Microscrews are a very important tool that helps us to develop multiple procedures, in this case, expansion. First it is important to determine the type of desired expansion, the area where we want to expand and the amount of expansion to be performed.22 Due to the type of volume present in the maxilla, we must use screws according to the thickness of the mucosa where it will be placed. It can be approximately an 8mm screw, as one of the disadvantages that we have is the basal bone type20 that might become one of the reasons for failure in the retention of the implant. The quantities and sequence of activations of the screw will depend on the characteristics of each patient, but mainly on the orthodontist's clinical concepts and mechanics (Figure 5). Screws must have certain features such as a self-tappering and self-drilling configuration. Another feature is that the microscrew's head has a base in the form of a plate to avoid invagination into the palatal mucosa or local inflammation; the bigger the screw head, the better for having greater support for the plate over the microscrew, i.e. we want a lot of support and less adhesion. An important recommendation to comply with the principles of this technique is that we must constantly monitor and palpate the buccal area of the mucosa to check for root exposure of the posterior teeth thus causing some periodontal irreversible damage. Additionally, we must testify that the maxillary lateral segments truly are experiencing crossbite correction (Figure 6).

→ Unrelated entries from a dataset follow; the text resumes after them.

(* ===== verification/TcgLiveness.v ===== *)
(** * Removing dead operations keeps guarantees

    Two states agree on the temps whose state is not [TS_DEAD]: those that are
    used later or have to be in memory.  A kept operation keeps states that
    agree in step, a removed one changes nothing that is needed, and a
    destroyed temp may get the same value in both. *)

From S2P Require Import Prelude BitOps HostUtils TcgOps TcgSem TcgOptimize TcgValues TcgFields TcgMasks TcgCopies TcgPhases TcgRuns TcgBlocks TcgPasses TcgReach.

Section steps.
Context {M : Type} `{!TcgEnv M} (s : TCGContext).

(** ** Writes on both sides *)

(** The temps [ws] and those that were equal are equal afterwards. *)
Definition both (ws : list Z) (r r' r1 r1' : gmap Z Z) : Prop := forall t, t ∈ ws \/ r !! t = r' !! t -> r1 !! t = r1' !! t.

Lemma wr_lookup t v r u : wr s t v r !! u = if decide (u = t) then Some (wrap (type_bits (ty s t)) v) else r !! u.
Proof. unfold wr. case_decide; [subst; by rewrite lookup_insert_eq|by rewrite lookup_insert_ne by congruence]. Qed.

Lemma both_refl r r' : both [] r r' r r'.
Proof. intros t [H|H]; [by apply elem_of_nil in H|done]. Qed.

Lemma both_wr t v r r' : both [t] r r' (wr s t v r) (wr s t v r').
Proof. intros u. rewrite !wr_lookup, list_elem_of_singleton. case_decide; naive_solver. Qed.

Lemma both_trans a b r r' r1 r1' r2 r2' : both a r r' r1 r1' -> both b r1 r1' r2 r2' -> both (a ++ b) r r' r2 r2'.
Proof. intros H1 H2 t Ht. apply H2. rewrite elem_of_app in Ht. destruct Ht as [[Ht|Ht]|Ht]; auto. Qed.

Lemma both_weaken a b r r' r1 r1' : both a r r' r1 r1' -> (forall t, t ∈ b -> t ∈ a) -> both b r r' r1 r1'.
Proof. intros H Hab t [Ht|Ht]; apply H; auto. Qed.

Lemma both_list ts vs r r' : length vs = length ts -> both ts r r' (wr_list s ts vs r) (wr_list s ts vs r').
Proof.
  revert vs r r'. induction ts as [|t ts IH]; intros [|v vs] r r' Hl; try discriminate; cbn [wr_list]; [apply both_refl|].
  apply (both_trans [t] ts _ _ (wr s t v r) (wr s t v r')); [apply both_wr|]. apply IH. cbn in Hl. lia.
Qed.

Lemma both_globals g r r' : both [] r r' (set_globals s g r) (set_globals s g r').
Proof.
  unfold set_globals. revert g r r'. induction (seqZ 1 (nb_globals s)) as [|t ts IH]; intros [|v vs] r r'; cbn [wr_list]; try apply both_refl.
  apply (both_trans [] [] _ _ (wr s t v r) (wr s t v r')); [|apply IH]. by apply (both_weaken [t]); [apply both_wr|intros u ?%elem_of_nil].
Qed.

Lemma wr_list_other ts vs r u : u ∉ ts -> wr_list s ts vs r !! u = r !! u.
Proof.
  revert vs r. induction ts as [|t ts IH]; intros [|v vs] r Hu; cbn; try done. rewrite IH by set_solver. rewrite wr_lookup, decide_False by set_solver. done.
Qed.

Lemma op_sem_length o ins outs : pure_op (opc o) = true -> op_sem o ins = Some outs -> length outs = length (outputs o).
Proof.
  unfold outputs. rewrite length_fmap, length_seq. unfold op_oargs, op_sem, shift_sem, divs_sem, divu_sem, split_sem. cbv zeta. intros Hp H.
  destruct (opc o); try discriminate; destruct ins as [|? [|? [|? [|? [|]]]]]; try discriminate;
    repeat match type of H with
      | (if ?b then _ else _) = _ => destruct b; try discriminate H
      | mbind _ ?e = _ => destruct e; cbn [mbind option_bind] in H; try discriminate H end;
    injection H as <-; try done; by destruct t as [[]|].
Qed.

(** ** Steps on both sides *)

(** The states of two results, where [ws] were written. *)
Definition in_step (ws : list Z) (st st' : machine M) (res res' : op_result M) : Prop :=
  match res, res' with
  | Next a, Next b => both ws (regs st) (regs st') (regs a) (regs b) /\ barrier a = barrier b /\ memory a = memory b
  | Jump l a, Jump l' b => l = l' /\ a = st /\ b = st'
  | Stop e a, Stop e' b => e = e' /\ regs a = regs st /\ regs b = regs st' /\ barrier a = barrier b /\ memory a = memory b
  | _, _ => False
  end.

Diagnosis and treatment of occlusal disorders have to be carried out in the three planes of space as it was once suggested by McHorris,23,24 because the treatment's result or failure will be in the same direction, therefore dental diagnosis should be performed without dental compensation. In Figure 7 the response of the expansion without any dentoalveolar effect such as labial inclinations and lowering of the palatal cusps really shows maxillary expansion due to the disjunction of the midpalatal suture;25 a clinical sign is the presence of an anterior diastema, but of course this should be corroborated radiographically.

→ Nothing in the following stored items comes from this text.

(* ===== verification/TcgGenCode.v ===== *)
(** * The passes before register allocation ([tcg_gen_code])

    [tcg_gen_code] optimizes the operations, removes unreachable ones and then
    dead ones.  What each pass needs of its input the pass before it leaves:
    labels stay unique, the flags of calls and the first operation are kept. *)

From S2P Require Import Prelude BitOps HostUtils TcgOps TcgSem TcgOptimize TcgCopies TcgPhases TcgInputs TcgCorrect TcgRuns TcgBlocks TcgPasses TcgReach TcgLiveness.

Definition tcg_gen_code_passes (s : TCGContext) (have_high : TCGOpcode -> bool) (ops : list TCGOp) : option (list (TCGOp * Z)) :=
  ops ← tcg_optimize s ops;
  ops ← reachable_code_pass (label_refs ops) ops;
  Some (liveness_pass_1 s have_high ops).

(** The opcodes that the optimizer leaves alone. *)
Definition fixed_op (c : TCGOpcode) : bool :=
  negb (pure_op c || branches c || bool_decide (c = op_mb) || bool_decide (c = op_br) || bool_decide (c = op_set_label)).

(** A block begins with such an operation. *)
Definition first_fixed (ops : list TCGOp) : bool := match ops with o :: _ => fixed_op (opc o) | [] => true end.

(** ** What the optimizer keeps *)

Section kept.
Context (s : TCGContext).

Lemma fixed_simplified inf op inf' ops skip : fixed_op (opc op) = true -> simplify_op s inf op = Some (inf', ops, skip) ->
  exists o', ops = [o'] /\ alike op o'.
Proof.
  unfold simplify_op. cbv zeta. set (inf1 := init_args inf op). intros Hf. apply negb_true_iff in Hf.
  do 4 apply orb_false_iff in Hf as [Hf ?]. pose proof Hf as Hp. destruct (copy_alike s inf1 op) as [Ha _]. set (op2 := copy_propagation s inf1 op) in *.
  assert (canonicalize inf1 op2 = op2) as ->.
  { destruct Ha as (E & _). unfold canonicalize. rewrite <- E. by destruct (opc op). }
  assert (opc op2 = opc op) as E by (by destruct Ha as (E & _)).
  rewrite (surjective_pairing (known_zeros inf1 op2)). rewrite <- E in *.
  destruct (simplify_first s inf1 op2) as [[]|] eqn:P1; [by destruct (first_shape _ _ _ _ P1) as [_ P]; rewrite P in Hp|].
  destruct (simplify_neutral s inf1 op2) as [[]|] eqn:P2; [by destruct (neutral_shape _ _ _ _ P2) as [_ P]; rewrite P in Hp|].
  destruct (simplify_zeros s inf1 op2 _ _) as [[]|] eqn:P3; [by destruct (zeros_shape _ _ _ _ P3) as [_ P]; rewrite P in Hp|].
  destruct (simplify_last s inf1 op2) as [[]|] eqn:P4; [by destruct (last_shape _ _ _ _ P4) as [_ P]; rewrite P in Hp|].
  intros Hout. exists op2. split; [|done]. unfold fold_op, fold_call in Hout. cbv zeta in Hout. destruct (opc op2); try discriminate; by injection Hout.
Qed.

Lemma opt_labels ops : forall inf out, opt_ops s inf ops = Some out -> labels out = labels ops.
Proof.
  induction ops as [|op ops IH]; intros inf out Hout; [by injection Hout as <-|].
  apply opt_ops_cons in Hout as (inf' & o & skip & rest & E1 & E2 & ->). unfold labels in *. rewrite filter_app, filter_cons, fmap_app, (IH _ _ E2).
  case_decide as Eo.
  - rewrite label_simplified in E1 by done. injection E1 as <- <- <-. by rewrite filter_cons, decide_True.
  - destruct (simplify_shape s _ _ _ _ _ E1) as [Hsh _]. assert (filter (fun o => opc o = op_set_label) o = []) as ->; [|done].
    clear E1. induction Hsh as [|x l Hx _ IHl]; [done|]. rewrite filter_cons, decide_False; [done|]. by apply (shaped_label (opc op)).
Qed.

Lemma alike_flags o o' : alike o o' -> flags_ok o' = flags_ok o.
Proof.
  intros Ha. destruct (alike_count o o' Ha) as [Eo Ei]. destruct Ha as (E & _ & _ & Ha). unfold flags_ok, call_flag, call_flags. rewrite <- E, <- Eo, <- Ei.
  destruct (opc o); try done. by rewrite (Ha (op_oargs o + op_iargs o + 1)%nat) by lia.
Qed.

Lemma opt_flags ops : Forall (fun o => flags_ok o = true) ops -> forall inf out, opt_ops s inf ops = Some out -> Forall (fun o => flags_ok o = true) out.
Proof.
  induction 1 as [|op ops Hf _ IH]; intros inf out Hout; [by injection Hout as <-|].
  apply opt_ops_cons in Hout as (inf' & o & skip & rest & E1 & E2 & ->). apply Forall_app. split; [|by apply (IH inf')].
  destruct (decide (opc op = op_call)) as [Ec|Ec].
  - destruct (fixed_simplified inf op inf' o skip) as (o' & -> & Ha); [by rewrite Ec|done|]. apply Forall_singleton. by rewrite (alike_flags op).
  - destruct (simplify_shape s _ _ _ _ _ E1) as [Hsh _]. eapply Forall_impl; [exact Hsh|]. intros x [E|[E|[E [E'|E']]]]; unfold flags_ok; [rewrite E|destruct (opc x)|rewrite E'|rewrite E']; try done.
    by destruct (opc op).
Qed.

Lemma opt_first ops : first_fixed ops = true -> forall inf out, opt_ops s inf ops = Some out -> first_fixed out = true.
Proof.
  destruct ops as [|op ops]; intros Hf inf out Hout; [by injection Hout as <-|].
  apply opt_ops_cons in Hout as (inf' & o & skip & rest & E1 & E2 & ->). destruct (fixed_simplified inf op inf' o skip Hf E1) as (o' & -> & (E & _)).
  cbn [app first_fixed] in *. by rewrite <- E.
Qed.

(** An operation becomes two at most. *)
Lemma mov_short inf o src out : to_mov s inf o src = Some out -> (length out.2 <= 2)%nat.
Proof. unfold to_mov, tcg_opt_gen_mov. intros [= <-]. destruct (ts_are_copies _ _ _); [cbn; lia|]. case_decide; cbn; lia. Qed.

Lemma movi_short inf o v out : to_movi inf o v = Some out -> (length out.2 <= 2)%nat.
Proof. unfold to_movi, tcg_opt_gen_movi. intros [= <-]. cbn. lia. Qed.

Lemma pair_short inf o x y out : fold_pair inf o x y = Some out -> (length out.2 <= 2)%nat.
Proof. unfold fold_pair, tcg_opt_gen_movi. cbv zeta. intros <-%(inj Some). cbn. lia. Qed.

Lemma some_short (i : temp_infos) (l : list TCGOp) out : Some (i, l) = Some out -> (length l <= 2)%nat -> (length out.2 <= 2)%nat.
Proof. by intros <-%(inj Some). Qed.

Ltac short :=
  let H := fresh in intros H;
  lazymatch type of H with
  | to_mov _ _ _ _ = _ => exact (mov_short _ _ _ _ H)
  | to_movi _ _ _ = _ => exact (movi_short _ _ _ _ H)
  | fold_pair _ _ _ _ = _ => exact (pair_short _ _ _ _ _ H)
  | Some (_, _) = _ => refine (some_short _ _ _ H _); cbn; lia
  end.

(** The branches of a phase. *)
Ltac branch :=
  repeat match goal with
    | |- mbind _ ?e = _ -> _ => destruct e as [?|]; cbn [mbind option_bind]; [|discriminate]
    | |- (if ?b then _ else _) = _ -> _ => destruct b
    | |- None = _ -> _ => discriminate
    | |- match ?e with _ => _ end = _ -> _ => destruct e end.

Lemma simplify_short inf op inf' ops skip : simplify_op s inf op = Some (inf', ops, skip) -> (length ops <= 2)%nat.
Proof.
  unfold simplify_op. cbv zeta. set (inf1 := init_args inf op). set (op3 := canonicalize _ _). destruct (known_zeros inf1 op3) as [k aff].
  assert (forall out, simplify_first s inf1 op3 = Some out -> (length out.2 <= 2)%nat) as H1.
  { intros out. unfold simplify_first, try_not, to_unary. cbv zeta. destruct (opc op3); branch; try discriminate; short. }
  assert (forall out, simplify_neutral s inf1 op3 = Some out -> (length out.2 <= 2)%nat) as H2.
  { intros out. unfold simplify_neutral. cbv zeta. destruct (opc op3); branch; try discriminate; short. }
  assert (forall out, simplify_zeros s inf1 op3 k aff = Some out -> (length out.2 <= 2)%nat) as H3.
  { intros out. unfold simplify_zeros. cbv zeta. branch; try discriminate; short. }
  assert (forall out, simplify_last s inf1 op3 = Some out -> (length out.2 <= 2)%nat) as H4.
  { intros out. unfold simplify_last. cbv zeta. destruct (opc op3); branch; try discriminate; short. }
  assert (forall out, fold_op s inf1 op3 (output_mask op3 k) = Some out -> (length out.2 <= 2)%nat) as H5.
  { intros out. unfold fold_op, fold_or_default, fold_movcond, fold_brcond, fold_brcond2, fold_setcond2, fold_call. cbv zeta. destruct (opc op3); branch; short. }
  destruct (simplify_first s inf1 op3) as [[]|]; [intros [= <- <- <-]; by apply (H1 _ eq_refl)|].
  destruct (simplify_neutral s inf1 op3) as [[]|]; [intros [= <- <- <-]; by apply (H2 _ eq_refl)|].
  destruct (simplify_zeros s inf1 op3 k aff) as [[]|]; [intros [= <- <- <-]; by apply (H3 _ eq_refl)|].
  destruct (simplify_last s inf1 op3) as [[]|]; [intros [= <- <- <-]; by apply (H4 _ eq_refl)|].
  destruct (fold_op s inf1 op3 _) as [[]|]; [|done]. intros [= <- <- <-]. by apply (H5 _ eq_refl).
Qed.

Lemma opt_length ops : forall inf out, opt_ops s inf ops = Some out -> (length out <= 2 * length ops)%nat.
Proof.
  induction ops as [|op ops IH]; intros inf out Hout; [by injection Hout as <-|].
  apply opt_ops_cons in Hout as (inf' & o & skip & rest & E1 & E2 & ->). apply simplify_short in E1. apply IH in E2. rewrite length_app. cbn [length]. lia.
Qed.
End kept.

(** ** What merging barriers keeps *)

Lemma merged_labels b u v : merged b u v -> labels v = labels u.
Proof.
  unfold labels. induction 1 as [|b mb u v E _ IH|b b' mb mb' u v E E' _ IH _|b o u v _ _ IH|o u v _ IH]; rewrite ?filter_cons; [done|..].
  - rewrite decide_False by (by rewrite E). done.
  - rewrite !decide_False by (by rewrite ?E, ?E'). done.
  - case_decide; cbn [fmap list_fmap]; by rewrite ?IH.
  - case_decide; cbn [fmap list_fmap]; by rewrite ?IH.
Qed.

Lemma merged_flags b u v : merged b u v -> Forall (fun o => flags_ok o = true) u -> Forall (fun o => flags_ok o = true) v.
Proof.
  induction 1 as [|b mb u v E _ IH|b b' mb mb' u v E E' _ IH _|b o u v _ _ IH|o u v _ IH]; [done|..]; intros [H1 H2]%Forall_cons; [by apply IH|..];
    apply Forall_cons; (split; [|by apply IH]); [unfold flags_ok; by rewrite E'|done|done].
Qed.

Lemma merged_length b u v : merged b u v -> (length v <= length u)%nat.
Proof. induction 1; cbn [length]; lia. Qed.

Lemma merged_first b u v : merged b u v -> first_fixed u = true -> first_fixed v = true.
Proof.
  destruct 1 as [|b mb u v E _|b b' mb mb' u v E E' _ _|b o u v _ _|o u v _]; try done; cbn [first_fixed]; by rewrite E.
Qed.

Lemma fixed_starts ops : first_fixed ops = true -> starts_ok ops = true.
Proof.
  destruct ops as [|o ops]; [done|]. cbn. unfold fixed_op. rewrite negb_true_iff. intros Hf. do 4 apply orb_false_iff in Hf as [Hf ?]. apply andb_true_intro.
  by split; apply negb_true_iff.
Qed.

(** ** All passes *)

Section passes.
Context {M : Type} `{!TcgEnv M} `{!HelperLaws M} (s : TCGContext) (have_high : TCGOpcode -> bool).

(** What the translator has to give: well-formed operations, calls with
    consistent flags, labels that are set once, and a beginning. *)
Definition block_ok (ops : list TCGOp) : bool :=
  forallb (wf_op s) ops && forallb flags_ok ops && bool_decide (NoDup (labels ops)) && (Z.of_nat (length ops) <? 2 ^ 15) && first_fixed ops.

Lemma passes_refine ops : nb_globals s <= nb_temps s -> block_ok ops = true ->
  exists out, tcg_gen_code_passes s have_high ops = Some out /\ refines s ops out.*1.
Proof.
  intros Hg Hok. unfold block_ok in Hok. do 4 apply andb_prop in Hok as [Hok ?].
  match goal with H : (_ <? _) = true |- _ => apply Z.ltb_lt in H as Hlen end. match goal with H : bool_decide _ = true |- _ => apply bool_decide_eq_true in H as Hnd end.
  match goal with H : forallb flags_ok _ = true |- _ => rewrite forallb_forall, <- List.Forall_forall in H; rename H into Hf end.
  rewrite forallb_forall, <- List.Forall_forall in Hok. rename Hok into Hw.
  destruct (opt_ops_total (M := M) s ∅ ops Hw) as [u Hu].
  destruct (loop_built s ops (mk_opt ∅ [] None) [] u Hu) as (st' & E & Hb); [by intros u2 v2|]. apply built_merged in Hb. cbn [app] in Hb.
  destruct (optimize_refines (M := M) s ops Hg Hw) as (ops1 & E1 & R1). unfold tcg_gen_code_passes. rewrite E1. cbn [mbind option_bind].
  assert (ops1 = o_out st') as -> by (unfold tcg_optimize in E1; rewrite E in E1; by injection E1).
  pose proof (opt_length s ops _ _ Hu). pose proof (merged_length _ _ _ Hb).
  destruct (reachable_refines (M := M) s (o_out st')) as (ops2 & E2 & R2).
  - lia.
  - by rewrite (merged_labels _ _ _ Hb), (opt_labels s ops _ _ Hu).
  - by apply fixed_starts, (merged_first _ _ _ Hb), (opt_first s ops ltac:(done) _ _ Hu).
  - by apply (merged_flags _ _ _ Hb), (opt_flags s ops ltac:(done) _ _ Hu).
  - rewrite E2. cbn [mbind option_bind]. eexists. split; [done|]. transitivity (o_out st'); [done|]. transitivity ops2; [done|]. by apply liveness_refines.
Qed.
End passes.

CONCLUSIONSThe correction of the transverse issues is without doubt the most complex vector to solve because if unproperly diagnosed and treated, dental displacement may be generated as well as alveolar inclinations and periodontal damage, therefore, when speaking of the three planes of space in which the maxillo-mandibular relationship finds itself we must start our diagnosis and treatment plan precisely in the transverse dimension, then follow with the vertical and finally the sagittal. Shown here is an alternative solution to this problem which is effective and easy to perform. This technique may be applied both in orthopedic and surgically assisted expansions.
There is a huge responsibility in the use of the temporary anchorage devices (TADS), so it is required to have sufficient knowledge of anatomy, physiology, biomechanics, growth and development, bone architecture, etc., so that the results are favorable.
It is a relatively new technique, in progress of checking their results, so more research and clinical publications are needed in this regard; so that it is a completely reliable and safe treatment alternative, both for the patient and the specialist. The results must be reviewed and verified by means of auxiliary diagnostic as scans, photos, study models, etc.